Two chemical plants, one at Multan and one at Mianwali, produce three types of fertilizer, low phosphorus (LP), medium phosphorus (MP), and high phosphorus (HP). At each plant, the fertilizer is produced in a single production run, so the three types are produced in fixed proportions. the Multan plant produces I ton of LP, 2 tons of Me, and 3 tons of FiP in a single operation, and it charges $600 for what is produced in one operation, whereas one operation of the Mianwali plant produces 1 ton of LP, 5 tons of M, and I ton of He, and it charges $ 1000 for what it produces in one operation. If a customer needs 100 tons of LP, 260 tons of MP, and 180 tons of HP, how many production runs should be ordered from each plant to minimize costs?

Answer 1

To determine the number of production runs from each plant that would minimize costs, we can set up a linear programming problem. Let's denote the number of production runs from the Multan plant as 'x' and the number of production runs from the Mianwali plant as 'y'.

Objective Function:
We want to minimize the total cost, so our objective function is the cost function. The total cost can be calculated as follows:

Cost = ($600 * x) + ($1000 * y)

Constraints:

1. For LP fertilizer:
The Multan plant produces 1 ton per run, and the Mianwali plant produces 1 ton per run. The total required is 100 tons, so the constraint is:
x + y = 100

1. For MP fertilizer:
The Multan plant produces 2 tons per run, and the Mianwali plant produces 5 tons per run. The total required is 260 tons, so the constraint is:
2x + 5y = 260

1. For HP fertilizer:
The Multan plant produces 3 tons per run, and the Mianwali plant produces 1 ton per run. The total required is 180 tons, so the constraint is:
3x + y = 180

Non-Negative Constraints:
Since the number of production runs cannot be negative, we have the non-negative constraints:
x ≥ 0
y ≥ 0

Now, we can solve this linear programming problem to find the optimal solution.

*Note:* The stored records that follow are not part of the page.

(** What the main goroutine prints of a result: the key pair and its encoding; the
    error of [NewKeypairFrom] is dropped. *)
Definition print_result {go : GoAlloc} (res : result) : outcome (option Keypair * bslice) :=
  privKey ← slice_to_array 32 (Some (res_privKey res));
  let '(kp, _) := NewKeypairFrom privKey (res_auxRand res) (res_caseNum res) in
  match kp with
  | None => Panic NilDereference
  | Some kp =>
      '(encoded, _) ← Keypair_Encode kp;
      mret (Some kp, encoded)
  end.

(** [wg.Wait()] returns. *)
Definition all_gone (s : gstate) : Prop := Forall (λ p, p = GExit) (gs_grinders s).

(** One step: of a goroutine, or of the main one.  A send waits for room in the channel.
    (A panic would end the process; it takes an encoding shorter than the text.) *)
Inductive grind_step : gstate → gstate → Prop :=
| step_done s i n :
    gs_grinders s !! i = Some (GSelect n) → gs_cancelled s = true →
    grind_step s (set_grinder i GExit s)
| step_default s i n :
    gs_grinders s !! i = Some (GSelect n) → gs_cancelled s = false →
    grind_step s (set_grinder i (GDraw n) s)
| step_miss s i n r draws cand :
    gs_grinders s !! i = Some (GDraw n) → EllswiftCreate r draws = Some cand →
    grind_key grind_str cand n = Ret None →
    grind_step s (set_grinder i (GSelect (next_nonce n)) s)
| step_hit s i n r draws cand res :
    gs_grinders s !! i = Some (GDraw n) → EllswiftCreate r draws = Some cand →
    grind_key grind_str cand n = Ret (Some res) →
    grind_step s (set_grinder i (GSend n res) s)
| step_send s i n res :
    gs_grinders s !! i = Some (GSend n res) → len (gs_chan s) < maxResults →
    grind_step s (set_grinder i (GSelect (next_nonce n)) (set_chan (gs_chan s ++ [res]) s))
| step_receive s coll res rest :
    gs_main s = MReceive coll → gs_chan s = res :: rest →
    grind_step s (set_main (MAppend coll res) (set_chan rest s))
| step_append s coll res :
    gs_main s = MAppend coll res →
    grind_step s (let coll := coll ++ [res] in
      set_main (if len coll =? maxResults then MCancel coll else MReceive coll) s)
| step_cancel s coll :
    gs_main s = MCancel coll → grind_step s (set_main (MPrint coll) (cancel s))
| step_print s coll :
    gs_main s = MPrint coll → grind_step s (set_main MWait s)
| step_wait s :
    gs_main s = MWait → all_gone s → grind_step s (set_main MDone s).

However, it seems there is an inconsistency in the given information. The LP fertilizer requirement has the constraint x + y = 100, which implies that the total number of production runs from both plants needs to be 100. But the requirements for MP and HP fertilizers suggest that the total number of production runs should be 260 and 180, respectively. These constraints cannot be simultaneously satisfied. Please double-check the information provided to ensure accuracy.